Only lines containing the string "lost" belong in the answer; find them in the records and copy them.

===

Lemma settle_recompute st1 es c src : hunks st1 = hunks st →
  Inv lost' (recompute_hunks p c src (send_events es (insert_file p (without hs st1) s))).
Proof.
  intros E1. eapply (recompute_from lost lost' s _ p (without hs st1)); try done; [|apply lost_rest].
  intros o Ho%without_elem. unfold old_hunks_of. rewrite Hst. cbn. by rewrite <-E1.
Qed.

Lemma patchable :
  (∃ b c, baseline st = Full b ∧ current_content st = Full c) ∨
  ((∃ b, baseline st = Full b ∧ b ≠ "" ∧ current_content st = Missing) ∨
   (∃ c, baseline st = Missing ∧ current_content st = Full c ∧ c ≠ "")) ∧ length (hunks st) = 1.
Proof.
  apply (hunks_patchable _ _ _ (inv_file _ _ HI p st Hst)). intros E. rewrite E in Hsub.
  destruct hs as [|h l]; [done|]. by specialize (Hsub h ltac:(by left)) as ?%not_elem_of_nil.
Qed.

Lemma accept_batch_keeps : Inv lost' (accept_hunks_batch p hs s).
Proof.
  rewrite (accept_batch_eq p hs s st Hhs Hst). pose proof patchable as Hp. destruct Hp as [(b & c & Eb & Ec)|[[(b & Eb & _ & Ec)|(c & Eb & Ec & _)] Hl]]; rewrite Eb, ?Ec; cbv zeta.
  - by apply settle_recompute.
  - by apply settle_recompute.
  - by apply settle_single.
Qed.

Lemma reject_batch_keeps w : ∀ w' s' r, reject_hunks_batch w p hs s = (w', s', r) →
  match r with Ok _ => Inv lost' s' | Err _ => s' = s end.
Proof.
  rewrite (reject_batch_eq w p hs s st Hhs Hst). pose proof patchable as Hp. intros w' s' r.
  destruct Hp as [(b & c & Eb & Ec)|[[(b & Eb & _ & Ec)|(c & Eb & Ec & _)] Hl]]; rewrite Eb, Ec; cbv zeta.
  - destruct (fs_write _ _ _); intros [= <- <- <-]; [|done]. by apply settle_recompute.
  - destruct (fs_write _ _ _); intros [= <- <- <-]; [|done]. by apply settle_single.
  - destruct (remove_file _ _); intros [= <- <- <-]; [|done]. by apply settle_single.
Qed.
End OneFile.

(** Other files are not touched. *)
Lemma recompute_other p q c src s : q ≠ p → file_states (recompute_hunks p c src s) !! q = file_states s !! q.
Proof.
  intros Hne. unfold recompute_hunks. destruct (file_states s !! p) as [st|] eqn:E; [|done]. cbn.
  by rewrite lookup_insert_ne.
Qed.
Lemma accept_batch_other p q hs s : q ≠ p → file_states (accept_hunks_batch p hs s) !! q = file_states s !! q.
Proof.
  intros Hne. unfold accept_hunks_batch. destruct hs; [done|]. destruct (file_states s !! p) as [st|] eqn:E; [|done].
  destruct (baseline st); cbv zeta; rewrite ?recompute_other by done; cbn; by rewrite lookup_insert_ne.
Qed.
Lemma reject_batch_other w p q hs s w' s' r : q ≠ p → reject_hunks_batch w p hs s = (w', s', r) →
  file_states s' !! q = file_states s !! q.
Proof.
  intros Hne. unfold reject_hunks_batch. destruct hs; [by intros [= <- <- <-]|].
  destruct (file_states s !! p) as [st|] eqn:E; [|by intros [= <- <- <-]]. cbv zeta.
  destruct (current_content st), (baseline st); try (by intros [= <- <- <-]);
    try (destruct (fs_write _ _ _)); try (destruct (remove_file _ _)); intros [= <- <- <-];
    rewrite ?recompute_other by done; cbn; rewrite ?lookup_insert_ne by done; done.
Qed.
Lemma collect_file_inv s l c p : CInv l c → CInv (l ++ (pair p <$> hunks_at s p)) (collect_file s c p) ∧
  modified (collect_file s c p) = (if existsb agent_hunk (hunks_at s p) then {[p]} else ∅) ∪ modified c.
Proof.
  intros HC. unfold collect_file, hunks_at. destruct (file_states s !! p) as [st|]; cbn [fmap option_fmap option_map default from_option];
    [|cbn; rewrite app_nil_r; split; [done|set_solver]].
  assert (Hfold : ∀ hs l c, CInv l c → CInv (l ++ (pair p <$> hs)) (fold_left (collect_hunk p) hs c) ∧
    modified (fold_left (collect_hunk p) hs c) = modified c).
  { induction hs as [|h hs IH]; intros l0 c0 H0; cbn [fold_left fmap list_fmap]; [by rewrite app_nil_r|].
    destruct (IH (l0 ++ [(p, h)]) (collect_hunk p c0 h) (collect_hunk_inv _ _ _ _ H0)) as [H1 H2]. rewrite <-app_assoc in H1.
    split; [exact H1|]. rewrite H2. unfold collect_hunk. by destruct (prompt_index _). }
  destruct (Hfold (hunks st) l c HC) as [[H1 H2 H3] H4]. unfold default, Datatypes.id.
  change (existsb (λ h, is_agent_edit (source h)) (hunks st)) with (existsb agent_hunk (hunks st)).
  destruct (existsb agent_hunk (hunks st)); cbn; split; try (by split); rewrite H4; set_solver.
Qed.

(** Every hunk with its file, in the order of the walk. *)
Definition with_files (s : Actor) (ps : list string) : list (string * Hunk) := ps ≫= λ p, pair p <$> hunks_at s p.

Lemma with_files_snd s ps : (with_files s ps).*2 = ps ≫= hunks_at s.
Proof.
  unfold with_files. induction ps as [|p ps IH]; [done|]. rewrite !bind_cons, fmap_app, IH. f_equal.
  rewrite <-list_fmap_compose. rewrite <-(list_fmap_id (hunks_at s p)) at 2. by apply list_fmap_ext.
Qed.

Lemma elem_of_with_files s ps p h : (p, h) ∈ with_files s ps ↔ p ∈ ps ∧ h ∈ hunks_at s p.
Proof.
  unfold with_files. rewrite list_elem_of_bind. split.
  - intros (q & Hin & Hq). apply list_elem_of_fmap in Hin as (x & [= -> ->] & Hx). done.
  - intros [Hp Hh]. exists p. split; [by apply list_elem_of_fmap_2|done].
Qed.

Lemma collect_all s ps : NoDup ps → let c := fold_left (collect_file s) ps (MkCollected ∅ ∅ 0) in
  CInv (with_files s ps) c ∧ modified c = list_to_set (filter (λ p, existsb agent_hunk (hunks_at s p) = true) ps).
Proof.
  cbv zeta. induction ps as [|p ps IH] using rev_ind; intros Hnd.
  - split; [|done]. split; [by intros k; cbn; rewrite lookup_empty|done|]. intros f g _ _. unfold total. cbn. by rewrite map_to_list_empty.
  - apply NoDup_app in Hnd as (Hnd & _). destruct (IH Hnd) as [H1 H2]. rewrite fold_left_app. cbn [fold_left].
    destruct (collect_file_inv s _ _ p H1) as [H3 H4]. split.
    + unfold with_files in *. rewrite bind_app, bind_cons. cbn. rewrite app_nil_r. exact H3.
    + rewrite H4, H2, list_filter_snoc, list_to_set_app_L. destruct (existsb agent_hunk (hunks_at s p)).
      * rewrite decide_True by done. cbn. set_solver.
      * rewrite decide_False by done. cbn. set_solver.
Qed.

===

> [Answer for the task]
  Inv lost' (recompute_hunks p c src (send_events es (insert_file p (without hs st1) s))).
  intros E1. eapply (recompute_from lost lost' s _ p (without hs st1)); try done; [|apply lost_rest].
Lemma accept_batch_keeps : Inv lost' (accept_hunks_batch p hs s).
  match r with Ok _ => Inv lost' s' | Err _ => s' = s end.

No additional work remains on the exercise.